En la naturaleza, solo muy pocas especies bacterianas tienen capacidad de captar ADN foráneo de forma natural mediante la transformación, transducción o conjugación de genes [4]; y hay pocos estudios que describan como sucede de manera natural la transformación de las bacterias y cómo experimentalmente los transposones, integrones o casetes de genes se mueven horizontalmente [5]. Sin embargo, a nivel de laboratorio se puede inducir de forma artificial; teniendo en cuenta dos parámetros principales que están implicados en la transformación eficiente de una bacteria, el primero es el método utilizado para inducir la competencia para la transformación necesario para la adopción de material genético externo y el segundo es la constitución genética de la cepa que se está transformando [6]. Existen varios métodos para la transformación artificial bacteriana como la conjugación, que requiere de contacto físico entre el receptor y el donante que contiene el plásmido conjugativo [4], las micro ondas de choque [7], los tratamientos a base de CaCl2 [8] y la electroporación [9,10]; estos dos últimos son los más utilizados.
A nivel de laboratorio algunas cepas bacterianas de Escherichia coli son las más utilizadas, gracias al vasto conocimiento que se tiene acerca de su genética, bioquímica y biología molecular, siendo generalmente el primer sistema que se escoge para la expresión de proteínas recombinantes en bacterias [1]. También estas son empleadas para múltiples actividades, que van desde la conservación y propagación del ADN plasmídico de clones hasta la creación de grandes bibliotecas para la determinación de la secuencia de un genoma [11]. Mientras que para trabajos de expresión de proteínas recombinantes en plantas, el sistema de transformación vegetal más empleado es vía Agrobacterium tumefaciens.
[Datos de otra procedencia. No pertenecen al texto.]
(** * multi-media-player: subtitle store, text cleaner and player arithmetic

    A shallow embedding of [subtitle.cpp] / [subtitle.h] (the subtitle
    track: timecode parsing, text cleaning, the SRT and ASS loaders, live
    insertion and the active-text lookup) and of the parts of [media.h] /
    [media.cpp] that touch it ([MediaPlayer::get_progress], the seek
    servicing of [VideoPlayer::decode_loop], [ImagePlayer::seek_frames]).

    Conventions.
    - [double] is IEEE binary64, i.e. Rocq's primitive [float]; C++ [<],
      [<=], [+], [*], [/] on doubles are [PrimFloat.ltb], [leb], [add],
      [mul], [div].
    - [std::string] is a list of 8-bit characters ([list ascii]);
      [std::string::npos] is [None].
    - [int] is a [Z] kept in the 32-bit two's complement range by [wrap].
    - A text file is the character sequence the stream delivers. *)

From Stdlib Require Import String Ascii ZArith List Bool Lia Arith Sorted Permutation.
From Stdlib Require Import Floats.
From Equations Require Import Equations.
Import ListNotations.

(** ** IEEE binary64 comparisons *)

Module Double.

Local Open Scope float_scope.

(** A double that is not NaN compares equal to itself. *)
Definition is_number (x : float) : Prop := (x =? x) = true.

(** Conversion of a signed integer to [double]: exact for an [int], since
    every 32-bit integer is a binary64 value; rounded to nearest for a
    64-bit count of [2^53] or more. *)
Definition of_int (i : Z) : float :=
  if (i <? 0)%Z then - of_uint63 (Uint63.of_Z (- i)) else of_uint63 (Uint63.of_Z i).
(** * Collaborative canvas: a shallow embedding of the synchronisation core

    The development follows the Lightning web components
    [collab_collaborativeCanvas] (the editor), [collab_canvasDrawingUtils]
    and [collab_canvasViewerOnly] (the read-only viewer).

    Conventions of the embedding:
    - Integer-valued numbers (z-order, millisecond clocks) are [Z]; they
      stay far inside the range in which binary64 is exact.
    - The geometry of the Scene is carried as exact rationals ([Q]): the
      statements made over it rest on copies and comparisons of coordinates,
      not on the rounding of sums.  Where rounding decides the outcome (the
      cursor gate of [sendCursorUpdate], the displacement of an anchor
      point) the numbers are binary64 ([float]), with the operations of
      the source in the order of the source.
    - A field that may be missing is an [option]; [undefined] and [null] are
      both [None].  Fields that none of the embedded functions reads (the
      record-card attributes, [childOffsets]) are left out of the records.
    - The three collections are lists in array order.  A reference to a scene
      entity held outside them ([selectedObject], [hoveredStroke], ...) is
      the id the entity carries, and reading through the reference looks the
      id up in the collection.  The two agree as long as the entity referred
      to is still in its collection.
    - [JSON.parse(JSON.stringify(v))] is the identity on the modelled values.
    - Calls that leave the component (toasts, Apex calls, console output) are
      appended to a log; the outcome of an awaited call is a parameter of the
      function that awaits it, and each handler runs to completion.  The
      [publish...] functions, which nobody waits for and which touch no state
      after their [await], are entries of the log; [sendCursorUpdate], which
      nobody waits for either and which writes state after its [await], is
      split there. *)

From Stdlib Require Import List String ZArith QArith Qabs Qminmax Bool Lia Lqa.
From Stdlib Require Import Floats.
Import ListNotations.

Local Open Scope Z_scope.
Local Open Scope string_scope.

Set Implicit Arguments.

(** Decimal literals denote the nearest binary64 number, as in JavaScript. *)
#[local] Set Warnings "-inexact-float".

(** ** Constants of [collab_collaborativeCanvas.js] *)

Definition CURSOR_UPDATE_THROTTLE : Z := 50.
Definition DELTA_THRESHOLD : float := 10%float.

(** ** Data model *)

Record Point := mkPoint { px : Q; py : Q }.

(** Coordinate-wise rational equality of two points. *)
Definition pointEq (p q : Point) : Prop :=
  (px p == px q)%Q /\ (py p == py q)%Q.

Definition movePoint (dx dy : Q) (p : Point) : Point :=
  mkPoint (px p + dx)%Q (py p + dy)%Q.

(** [{x, y}] with binary64 coordinates. *)
Record FPoint := mkFPoint { fx : float; fy : float }.

Record Anchor := mkAnchor { objectId : string; position : string }.

Record CanvasObject := mkObject {
  o_id : string;
  o_type : string;
  o_x : Q;
  o_y : Q;
  o_width : Q;
  o_height : Q;
  o_zIndex : option Z;
  o_color : option string;
  o_borderColor : option string;
  o_borderWidth : option Q;
  o_text : option string;
  o_textColor : option string;
  o_textAlign : option string;
  o_textOverflow : option string;
  o_fontSize : option Q;
  o_children : option (list string);
  o_connectorIds : option (list string)
}.
(** Cancelled while the request task had failed with a timeout: the handler
    cancels and awaits the task, the await raises the timeout, and the
    invocation is reported as timed out, not as cancelled. *)
Lemma cancellation_then_late_failure_is_reported :
  let r := handle_call_tool "ask_perplexity" Sample.arguments
             Sample.cancelled_after_failure in
  shield_outcome Sample.cancelled_after_failure = Raises (new CancelledError "") /\
  fst r = (until_await Sample.cancelled_after_failure Sample.arguments
             ++ [TaskCancel; AwaitTask; ClientExit; ExitAt line_139])%list /\
  snd r = Ok [ types.mkTextContent "text"
                 "Request timed out after 60.0 seconds. Please try again." ] /\
  outcome_of r = Some (TimedOut DEFAULT_TIMEOUT) /\
  outcome_of r <> Some Cancelled.
Proof.
  cbv zeta. repeat split. discriminate.
Qed.

(** ** Totality of the classification *)

Lemma classified_not_cancelled {A} (r : result A) (e : exn) :
  classified true r = true ->
  r = Raises e ->
  isinstance e CancelledError = false ->
  handled e = true.
Proof.
  intros H -> Hc. cbn [classified] in H. rewrite Hc in H. exact H.
Qed.

Lemma one_outcome (r : run (list types.TextContent)) (o : Outcome) :
  outcome_of r = Some o -> exists! o', outcome_of r = Some o'.
Proof.
  intro H. exists o. split; [exact H |].
  intros o' H'. congruence.
Qed.
(** * Chatty task scheduler: store, recurrence resolver and due-task scanner

    A shallow embedding of [scheduler.py] and [taskTools.py], with the
    injection endpoint of [main.py].

    Instants are UTC microseconds since the epoch, held in [Z]; a Python
    [datetime] is its wall-clock reading together with an optional UTC
    offset, and arithmetic that leaves the range of [datetime] raises as
    Python does.  The parser [icalendar] is a parameter of the development;
    the parsed event is the dictionary the program reads with [event.get].
    [dateutil.rrule] is a parameter too: the program fails before it reaches
    it. *)

From Stdlib Require Import ZArith Lia Ascii String.
From stdpp Require Import base option list strings pretty gmap.

Local Open Scope Z_scope.

(** ** Exceptions raised inside a [try] block *)

Inductive exn : Type :=
| UnboundLocalError (name : string)
| AttributeError (name : string)
| TypeError (what : string)
| OverflowError.

Inductive result (A : Type) : Type :=
| Ok (a : A)
| Raise (e : exn).
Arguments Ok {A} a.
Arguments Raise {A} e.

#[global] Instance result_ret : MRet result := fun _ a => Ok a.
#[global] Instance result_bind : MBind result := fun _ _ f m =>
  match m with
  | Ok a => f a
  | Raise e => Raise e
  end.

(** Reading a local variable: Python raises when no assignment has run on
    the path taken. *)
Definition read_local {A} (name : string) (v : option A) : result A :=
  match v with
  | Some a => Ok a
  | None => Raise (UnboundLocalError name)
  end.

(** [foldM] is a [for] loop whose body may raise. *)
Fixpoint foldM {A B} (f : B -> A -> result B) (l : list A) (b : B) : result B :=
  match l with
  | [] => Ok b
  | x :: l' => b' ← f b x; foldM f l' b'
  end.

(** ** Time *)

Module Time.

Definition US_PER_SECOND : Z := 1000000.

Definition seconds (n : Z) : Z := n * US_PER_SECOND.
Definition minutes (n : Z) : Z := seconds (60 * n).

(** [datetime]: wall-clock microseconds and [tzinfo.utcoffset], when the
    value is aware. *)
Record datetime : Type := mkDatetime {
  dt_wall : Z;
  dt_utcoffset : option Z
}.

(** An aware UTC datetime is identified with its instant. *)
Definition utc (t : Z) : datetime := mkDatetime t (Some 0).

(** 00:00:00 UTC of a proleptic Gregorian civil date, as days since the
    epoch, then as an instant. *)
Definition days_from_civil (y m d : Z) : Z :=
  let y' := if m <=? 2 then y - 1 else y in
  let era := y' / 400 in
  let yoe := y' - era * 400 in
  let mp := (m + 9) mod 12 in
  let doy := (153 * mp + 2) / 5 + d - 1 in
  let doe := yoe * 365 + yoe / 4 - yoe / 100 + doy in
  era * 146097 + doe - 719468.

Definition at_utc (y m d hh mm ss : Z) : Z :=
  seconds (days_from_civil y m d * 86400 + hh * 3600 + mm * 60 + ss).

(** [datetime.min] and [datetime.max], read as UTC. *)
Definition datetime_min : Z := at_utc 1 1 1 0 0 0.
Definition datetime_max : Z := at_utc 9999 12 31 23 59 59 + 999999.

(** The result of datetime arithmetic: [OverflowError] outside the range. *)
Definition checked (t : Z) : result Z :=
  if (datetime_min <=? t) && (t <=? datetime_max) then Ok t
  else Raise OverflowError.


(** [_make_dt_aware]: a naive value gets [tzinfo] UTC by [replace]; an
    aware one is converted by [astimezone], which subtracts the offset and
    raises when the result leaves the range. *)
Definition _make_dt_aware (dt_val : datetime) : result Z :=
  match dt_utcoffset dt_val with
  | None => Ok (dt_wall dt_val)
  | Some off => checked (dt_wall dt_val - off)
  end.

(** [t - timedelta] on an aware UTC datetime. *)
Definition sub_timedelta (t delta : Z) : result Z := checked (t - delta).

(** [t.replace(microsecond=0)] on an aware UTC datetime. *)
Definition replace_microsecond_0 (t : Z) : Z :=
  (t / US_PER_SECOND) * US_PER_SECOND.

End Time.

(** ** Strings, as Python uses them here *)

Module PyString.

(** [needle in hay] *)
Fixpoint contains (needle hay : string) : bool :=
  String.prefix needle hay ||
  match hay with
  | EmptyString => false
  | String _ hay' => contains needle hay'
  end.

Definition upper_ascii (c : ascii) : ascii :=
  let n := nat_of_ascii c in
  if ((97 <=? n) && (n <=? 122))%nat then ascii_of_nat (n - 32) else c.

(** [s.upper()], on ASCII text *)
Fixpoint upper (s : string) : string :=
  match s with
  | EmptyString => EmptyString
  | String c s' => String (upper_ascii c) (upper s')
  end.

(** Truth value of an optional string: [None] and the empty string are
    falsy. *)
Definition truthy (v : option string) : bool :=
  match v with
  | Some (String _ _) => true
  | _ => false
  end.

(** [needle] occurs somewhere inside [hay]. *)
Definition occurs_in (needle hay : string) : Prop :=
  exists pre post : string, hay = pre +:+ needle +:+ post.

End PyString.

(** ** The persisted collection, [scheduled_tasks.json] *)

Module Store.

(** A stored task: a JSON object, any key of which may be absent; a key
    that is present holds a string, as in every record [create] writes. *)
Record task : Type := mkTask {
  id : option string;
  conversation_id : option string;
  user_prompt : option string;
  schedule_vevent : option string;
  status : option string
}.

(** What a reader finds at the path: no file, an empty file, text that
    [json.loads] rejects, JSON that is not a list, or a list of tasks. *)
Inductive file : Type :=
| Absent
| Empty
| Undecodable (content : string)
| NotAList (content : string)
| TaskList (tasks : list task).

(** [_load_tasks] and [_load_tasks_for_scheduler] have the same body. *)
Definition load (f : file) : list task :=
  match f with
  | TaskList tasks => tasks
  | _ => []
  end.

(** The collection cannot be read: invalid JSON, or JSON that is not a
    list. *)
Definition unreadable (f : file) : Prop :=
  match f with
  | Undecodable _ | NotAList _ => True
  | _ => False
  end.

(** How the attempt to write the file ends: the list is written, or
    [open] or [json.dump] raises and the file is left as [left_behind]
    (untouched when [open] fails, cut short when the dump fails). *)
Inductive write_outcome : Type :=
| Written
| WriteError (left_behind : file).

(** [_save_tasks]: the error of a failed write is printed and swallowed. *)
Definition save (w : write_outcome) (tasks : list task) : file :=
  match w with
  | Written => TaskList tasks
  | WriteError left_behind => left_behind
  end.

End Store.

(** ** scheduler.py *)

Module Scheduler.
Import Time PyString Store.

Definition POLL_INTERVAL_SECONDS : Z := 10.

(** *** The parsed VEVENT *)

(** A value inside a recurrence rule: a number, a word, a datetime. *)
Inductive rvalue : Type :=
| RInt (n : Z)
| RStr (s : string)
| RDateTime (d : datetime).

(** [vRecur], a dictionary from the upper-case name of each rule part to
    the list of its values. *)
Definition vRecur : Type := list (string * list rvalue).

(** The properties of a parsed VEVENT that bear on its timing, under the
    names the parser files them: DTSTART, RRULE, and one date list for
    each RDATE and each EXDATE line. *)
Record event : Type := mkEvent {
  DTSTART : option datetime;
  RRULE : option vRecur;
  RDATE : list (list datetime);
  EXDATE : list (list datetime)
}.

(** What [event.get] hands back. *)
Inductive ical_value : Type :=
| VDDDTypes (dt : datetime)
| VRecur (parts : vRecur)
| VDDDLists (lists : list (list datetime)).

(** [event.get(key)]: the component is a dictionary keyed by upper-cased
    property names; a key that names no property of the event gives
    [None]. *)
Definition event_get (ev : event) (key : string) : option ical_value :=
  let name := upper key in
  if bool_decide (name = "DTSTART") then VDDDTypes <$> DTSTART ev
  else if bool_decide (name = "RRULE") then VRecur <$> RRULE ev
  else if bool_decide (name = "RDATE") then
    match RDATE ev with [] => None | lists => Some (VDDDLists lists) end
  else if bool_decide (name = "EXDATE") then
    match EXDATE ev with [] => None | lists => Some (VDDDLists lists) end
  else None.

(** [if value:] for what [event.get] returned: [None] and an empty
    dictionary are falsy.  The value is kept when truthy. *)
Definition if_truthy (v : option ical_value) : option ical_value :=
  match v with
  | None => None
  | Some (VRecur []) => None
  | Some x => Some x
  end.

(** [value.dt] *)
Definition dt_of (v : ical_value) : result datetime :=
  match v with
  | VDDDTypes d => Ok d
  | _ => Raise (AttributeError "dt")
  end.

(** [for x_list in value: ... x_list.dts]: the date lists of a value that
    is a list of them. *)
Definition date_lists (v : ical_value) : result (list (list datetime)) :=
  match v with
  | VDDDLists lists => Ok lists
  | VDDDTypes _ => Raise (TypeError "object is not iterable")
  | VRecur _ => Raise (AttributeError "dts")
  end.

(** *** Lines 92-100: from the rule to [dateutil] *)

(** A keyword argument for [rrule.rrule]: a list of values, or one value
    taken out of its list. *)
Inductive pvalue : Type :=
| PList (l : list rvalue)
| PScalar (v : rvalue).

Definition rrule_params : Type := list (string * pvalue).

(** [rrule_prop.to_dict()]: no class of [icalendar] values defines
    [to_dict]; the attribute lookup raises. *)
Definition to_dict (rrule_prop : ical_value) : result rrule_params :=
  Raise (AttributeError "to_dict").

Fixpoint params_get (key : string) (params : rrule_params) : option pvalue :=
  match params with
  | [] => None
  | (k, v) :: rest => if bool_decide (k = key) then Some v else params_get key rest
  end.

Fixpoint params_set (key : string) (value : pvalue) (params : rrule_params)
  : rrule_params :=
  match params with
  | [] => [(key, value)]
  | (k, v) :: rest =>
      if bool_decide (k = key) then (k, value) :: rest
      else (k, v) :: params_set key value rest
  end.

(** Lines 93-94: [rrule_params['FREQ'].upper()], which a list does not
    have. *)
Definition upper_freq (params : rrule_params) : result rrule_params :=
  match params_get "FREQ" params with
  | None => Ok params
  | Some (PScalar (RStr s)) => Ok (params_set "FREQ" (PScalar (RStr (upper s))) params)
  | Some _ => Raise (AttributeError "upper")
  end.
Una bacteria típica del suelo, gram negativa, la cual representa una situación única en la naturaleza, por tener la capacidad de transferir el elemento genético T-DNA, a un organismo eucariota superior, con su subsiguiente integración y expresión en el genoma del hospedero [12,13]. Gracias a la facilidad que presenta esta bacteria para transferir material genético, varias especies vegetales de importancia agronómica son rutinariamente transformadas usando A. tumefaciens; la lista de especies que son susceptibles a transformación mediada por A. tumefaciens crece año tras año [14].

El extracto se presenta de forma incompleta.